Key value for chemical safety assessment

Additional information

1. Information on zirconium dioxide

The 96-h acute toxicity of zirconium dioxide to Brachydanio rerio was studied (Bazzon, 2000) under static conditions, according to OECD guideline 203. Fish were exposed to control and test chemical at a nominal concentration of 100 mg/L. Mortality/immobilization were monitored daily. No mortality was observed during the test, neither in the control group nor in the group exposed to the test item. The 96-h LC50 was thus > 100 mg/L.

2. Information on calcium oxide

For calcium oxide, data obtained from tests performed with calcium hydroxide were added to the dossier. The rationale behind this is that in the environment, CaO will result in Ca(OH)2 formation when in contact with water, according to the following (general) reaction:

CaO + H2O <--> Ca(OH)2

Two studies performed with Ca(OH)2 were added to the weight of evidence approach. The first study is a short-term toxicity study with the freshwater fish rainbow trout (Egeler et al., 2007a) which was executed according to OECD guideline 203. The biological findings (96-h LC50 = 50.6 mg Ca(OH)2/L) appeared to be closely related to the initial pH of the test solutions, which was > 10 at concentrations close to the LC50. The second study is a short-term toxicity study performed with the marine species Gasterosteus aculeatus (threespine stickleback) (Locke et al., 2009). Also in this study, a concentration-response relationship was established, yielding a 96-h LC50 of 457 mg Ca(OH)2/L. Here too, increased pH levels (> 10) were observed in test solutions where mortality occurred.

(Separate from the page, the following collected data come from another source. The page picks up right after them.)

(** * little-parser-lib: tokenizer, token stream and parser combinators

    A shallow embedding of the TypeScript sources

      - [src/tokenizer/types.ts], [src/tokenizer/Tokenizer.ts],
        [src/tokenizer/TokenStream.ts]
      - [src/parsers/types.ts], [src/parsers/ParserError.ts],
        [src/parsers/parsers.ts], [src/parsers/combinators.ts],
        [src/parsers/runners.ts]

    Conventions of the embedding.

      - A JavaScript string is a [string]; [input.split('')] is its list of
        characters ([ascii]), so inputs are restricted to code units below 256.
      - Numbers that index the token array or count lines and columns are
        [nat]; the constant [-1] of [or] lives in [Z].  Numbers and arrays
        are unbounded: the precision of a JavaScript number and the largest
        array length are not modelled.
      - The [TokenStream] object is mutated in place by its methods; here every
        method takes the stream and returns the stream after the call.
      - A JavaScript [throw] (explicit, or the [TypeError] of reading a
        property of [null]/[undefined]) is the [Throw] outcome; the
        [while (true)] loop of [many] runs on fuel and [OutOfFuel] is the
        outcome of a run that needs more iterations than it was given.
      - [null] as a parser's return value (what [or()] returns) is the
        constructor [Null] of [ParserResult]; [null] as a successful value
        ([optional], [endOfInput]) is [None] resp. [tt]. *)

From Stdlib Require Import List String Ascii Arith ZArith Lia Bool.
From Stdlib Require Import DecimalString.
Import ListNotations.
Open Scope string_scope.
Open Scope list_scope.
Open Scope nat_scope.

Set Implicit Arguments.

(* ================================================================== *)
(** ** tokenizer/types.ts *)

Definition TokenType := string.

Definition end_of_input : TokenType := "end_of_input".

Module TokenPosition.
Record t := mk { line : nat; column : nat }.
End TokenPosition.

Module Token.
Record t := mk { value : string; type : TokenType; position : TokenPosition.t }.
End Token.

(** [types.includes(x)] on an array of strings. *)
Definition includes (types : list TokenType) (x : TokenType) : bool :=
  existsb (String.eqb x) types.

(** [types.join(sep)]. *)
Definition join (sep : string) (xs : list string) : string :=
  String.concat sep xs.

(** Template-literal interpolation of a number. *)
Definition show_nat (n : nat) : string :=
  NilEmpty.string_of_uint (Nat.to_uint n).

(** A one-character JavaScript string. *)
Definition str_of_char (c : ascii) : string := String c EmptyString.

(* ================================================================== *)
(** ** Thrown values *)

(** [ParserErrorPosition] of parsers/ParserError.ts: source line and column,
    and the position in the token stream. *)
Module ParserErrorPosition.
Record t := mk { line : nat; column : nat; position : nat }.
End ParserErrorPosition.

In the environment, lime substances rapidly dissociate or react with water. These reactions, together with the equivalent amount of hydroxyl ions set free when considering 100 mg of the lime compound (hypothetic example), are illustrated below:

Ca(OH)2 <--> Ca2+ + 2OH-

100 mg Ca(OH)2 or 1.35 mmol sets free 2.70 mmol OH-

CaO + H2O <--> Ca2+ + 2OH-

100 mg CaO or 1.78 mmol sets free 3.56 mmol OH-

From the dissociation in the aquatic environment, it is clear that the effect of calcium oxide or calcium hydroxide must be caused either by calcium or hydroxyl ions. Since calcium is abundantly present in the environment and since the 96-h LC50 reported by Egeler et al. (2007a) is within the same order of magnitude of its typical natural concentrations, it can be assumed that the adverse effects are mainly caused by the pH increase and not by calcium.

3. Conclusion on calcium zirconium oxide

Calcium zirconium oxide is zirconium dioxide with calcium partly replacing zirconium in the crystal lattice. Zirconium dioxide has been demonstrated not to cause any adverse effects in fish. Calcium oxide (as an individual substance) on the other hand is expected to be hydrolysed to calcium hydroxide, which will in its turn be subject to dissociation, releasing OH- ions and resulting in a pH increase. The observed effects in the short-term toxicity studies in fish were ascribed to this pH increase. Calcium as such is abundantly present in the environment and the lowest LC50 (reported by Egeler et al., 2007a) is within the same order of magnitude of its typical natural concentrations, therefore, there is no reason to assume that the observed toxicity is caused by calcium. Further, it was demonstrated by Eidam (2014, 2015) that only limited amounts of calcium are released (in pure water) from calcium zirconium oxide. Consequently, no dramatic pH increase is to be expected from the limited dissolution of calcium zirconium oxide in water and therefore the substance is considered to be not toxic or harmful to fish.